• Problem requirements:
Where does the word "left" occur in the entries below? Copy every line that has it.
*** Data provided Section Begins ***
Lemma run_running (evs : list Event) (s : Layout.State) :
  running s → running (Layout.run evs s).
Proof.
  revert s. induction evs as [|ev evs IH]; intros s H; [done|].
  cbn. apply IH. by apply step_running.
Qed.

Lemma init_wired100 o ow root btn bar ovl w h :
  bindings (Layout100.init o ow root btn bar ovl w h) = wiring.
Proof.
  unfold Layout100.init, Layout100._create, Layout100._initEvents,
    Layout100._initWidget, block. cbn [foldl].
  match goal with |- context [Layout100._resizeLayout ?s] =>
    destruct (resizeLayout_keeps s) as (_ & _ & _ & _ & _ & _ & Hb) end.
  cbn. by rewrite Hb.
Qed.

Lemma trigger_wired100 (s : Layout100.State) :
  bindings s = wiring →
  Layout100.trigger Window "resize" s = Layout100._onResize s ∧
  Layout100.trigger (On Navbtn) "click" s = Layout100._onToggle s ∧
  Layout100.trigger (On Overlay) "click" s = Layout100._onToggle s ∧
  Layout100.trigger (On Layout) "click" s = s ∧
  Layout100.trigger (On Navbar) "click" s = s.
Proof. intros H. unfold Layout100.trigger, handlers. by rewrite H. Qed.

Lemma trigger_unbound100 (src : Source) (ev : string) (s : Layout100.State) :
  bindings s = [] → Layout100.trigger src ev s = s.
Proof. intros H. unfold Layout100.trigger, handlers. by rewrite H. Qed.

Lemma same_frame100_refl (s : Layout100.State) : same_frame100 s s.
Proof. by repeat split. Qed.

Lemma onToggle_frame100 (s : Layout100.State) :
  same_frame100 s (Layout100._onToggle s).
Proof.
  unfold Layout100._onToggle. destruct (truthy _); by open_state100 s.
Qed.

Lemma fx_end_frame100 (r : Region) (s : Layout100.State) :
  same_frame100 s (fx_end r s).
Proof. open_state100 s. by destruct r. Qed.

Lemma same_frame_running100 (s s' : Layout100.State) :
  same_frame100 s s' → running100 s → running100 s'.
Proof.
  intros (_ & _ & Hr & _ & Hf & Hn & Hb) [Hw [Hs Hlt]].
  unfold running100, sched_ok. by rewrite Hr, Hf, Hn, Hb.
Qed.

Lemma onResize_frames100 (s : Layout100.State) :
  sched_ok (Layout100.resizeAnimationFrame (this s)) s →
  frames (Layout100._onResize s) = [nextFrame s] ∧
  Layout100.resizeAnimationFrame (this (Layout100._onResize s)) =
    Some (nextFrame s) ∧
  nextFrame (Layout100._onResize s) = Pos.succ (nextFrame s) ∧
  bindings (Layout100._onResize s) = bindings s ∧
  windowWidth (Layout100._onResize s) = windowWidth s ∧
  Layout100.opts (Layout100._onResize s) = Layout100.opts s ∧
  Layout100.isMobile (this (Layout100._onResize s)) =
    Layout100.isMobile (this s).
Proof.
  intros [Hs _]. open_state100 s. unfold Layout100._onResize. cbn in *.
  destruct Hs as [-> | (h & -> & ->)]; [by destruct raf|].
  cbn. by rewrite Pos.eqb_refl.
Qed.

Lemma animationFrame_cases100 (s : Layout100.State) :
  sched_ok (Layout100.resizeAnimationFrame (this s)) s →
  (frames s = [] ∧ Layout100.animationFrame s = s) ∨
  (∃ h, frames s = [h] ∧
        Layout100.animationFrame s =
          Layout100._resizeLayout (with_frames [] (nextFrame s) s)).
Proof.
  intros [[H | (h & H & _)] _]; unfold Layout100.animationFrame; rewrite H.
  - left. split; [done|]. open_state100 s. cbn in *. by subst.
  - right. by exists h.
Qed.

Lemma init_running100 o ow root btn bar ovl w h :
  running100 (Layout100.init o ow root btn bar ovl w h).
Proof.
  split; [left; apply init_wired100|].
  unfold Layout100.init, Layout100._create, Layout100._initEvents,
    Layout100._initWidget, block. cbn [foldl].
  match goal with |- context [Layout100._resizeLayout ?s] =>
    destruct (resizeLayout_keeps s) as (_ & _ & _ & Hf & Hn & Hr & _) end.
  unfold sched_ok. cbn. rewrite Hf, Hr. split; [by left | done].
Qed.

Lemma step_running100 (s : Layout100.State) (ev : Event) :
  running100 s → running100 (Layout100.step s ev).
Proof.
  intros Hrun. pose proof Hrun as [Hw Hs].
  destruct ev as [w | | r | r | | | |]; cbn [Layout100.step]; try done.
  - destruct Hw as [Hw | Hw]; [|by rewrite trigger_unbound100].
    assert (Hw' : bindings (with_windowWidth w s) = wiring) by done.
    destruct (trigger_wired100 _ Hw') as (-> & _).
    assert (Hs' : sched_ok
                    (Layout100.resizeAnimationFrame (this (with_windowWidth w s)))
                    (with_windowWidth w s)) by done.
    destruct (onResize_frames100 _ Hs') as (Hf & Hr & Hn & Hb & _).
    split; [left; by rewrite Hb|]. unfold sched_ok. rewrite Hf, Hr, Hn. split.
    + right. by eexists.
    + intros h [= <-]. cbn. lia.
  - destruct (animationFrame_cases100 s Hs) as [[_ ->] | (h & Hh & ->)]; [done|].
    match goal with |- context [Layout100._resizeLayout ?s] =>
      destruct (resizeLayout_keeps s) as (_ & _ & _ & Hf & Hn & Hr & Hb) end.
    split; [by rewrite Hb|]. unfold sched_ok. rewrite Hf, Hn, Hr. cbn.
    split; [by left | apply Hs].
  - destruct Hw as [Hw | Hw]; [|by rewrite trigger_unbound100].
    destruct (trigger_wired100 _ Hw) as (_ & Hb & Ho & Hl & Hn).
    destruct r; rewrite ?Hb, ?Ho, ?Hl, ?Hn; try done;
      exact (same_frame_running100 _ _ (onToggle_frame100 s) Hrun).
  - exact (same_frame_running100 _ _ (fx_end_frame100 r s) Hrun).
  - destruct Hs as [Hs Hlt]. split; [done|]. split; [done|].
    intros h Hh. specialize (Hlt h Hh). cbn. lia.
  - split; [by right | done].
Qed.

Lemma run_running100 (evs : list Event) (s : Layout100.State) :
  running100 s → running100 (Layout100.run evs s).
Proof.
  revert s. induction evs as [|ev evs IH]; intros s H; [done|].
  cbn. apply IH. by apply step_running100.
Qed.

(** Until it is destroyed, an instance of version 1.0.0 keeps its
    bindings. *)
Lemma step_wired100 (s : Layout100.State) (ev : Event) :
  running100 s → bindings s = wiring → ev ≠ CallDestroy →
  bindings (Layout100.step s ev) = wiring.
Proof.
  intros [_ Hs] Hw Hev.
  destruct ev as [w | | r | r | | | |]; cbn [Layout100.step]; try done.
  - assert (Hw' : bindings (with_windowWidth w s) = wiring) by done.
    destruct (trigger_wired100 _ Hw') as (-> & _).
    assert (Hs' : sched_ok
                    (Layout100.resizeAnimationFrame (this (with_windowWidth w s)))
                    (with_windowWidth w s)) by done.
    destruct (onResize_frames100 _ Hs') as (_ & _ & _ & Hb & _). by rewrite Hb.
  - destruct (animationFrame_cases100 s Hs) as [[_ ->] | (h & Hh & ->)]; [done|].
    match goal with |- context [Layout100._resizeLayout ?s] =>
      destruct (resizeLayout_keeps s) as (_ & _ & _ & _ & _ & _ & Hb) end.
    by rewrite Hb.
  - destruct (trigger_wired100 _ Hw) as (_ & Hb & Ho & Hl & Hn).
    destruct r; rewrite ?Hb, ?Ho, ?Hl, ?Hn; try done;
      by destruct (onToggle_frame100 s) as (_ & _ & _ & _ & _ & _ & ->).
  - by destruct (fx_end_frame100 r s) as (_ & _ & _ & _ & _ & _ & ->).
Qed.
*** Data provided Section Ends ***
• Answer area:
  - left. split; [done|]. open_state100 s. cbn in *. by subst.
  split; [left; apply init_wired100|].
  unfold sched_ok. cbn. rewrite Hf, Hr. split; [by left | done].
    split; [left; by rewrite Hb|]. unfold sched_ok. rewrite Hf, Hr, Hn. split.
    split; [by left | apply Hs].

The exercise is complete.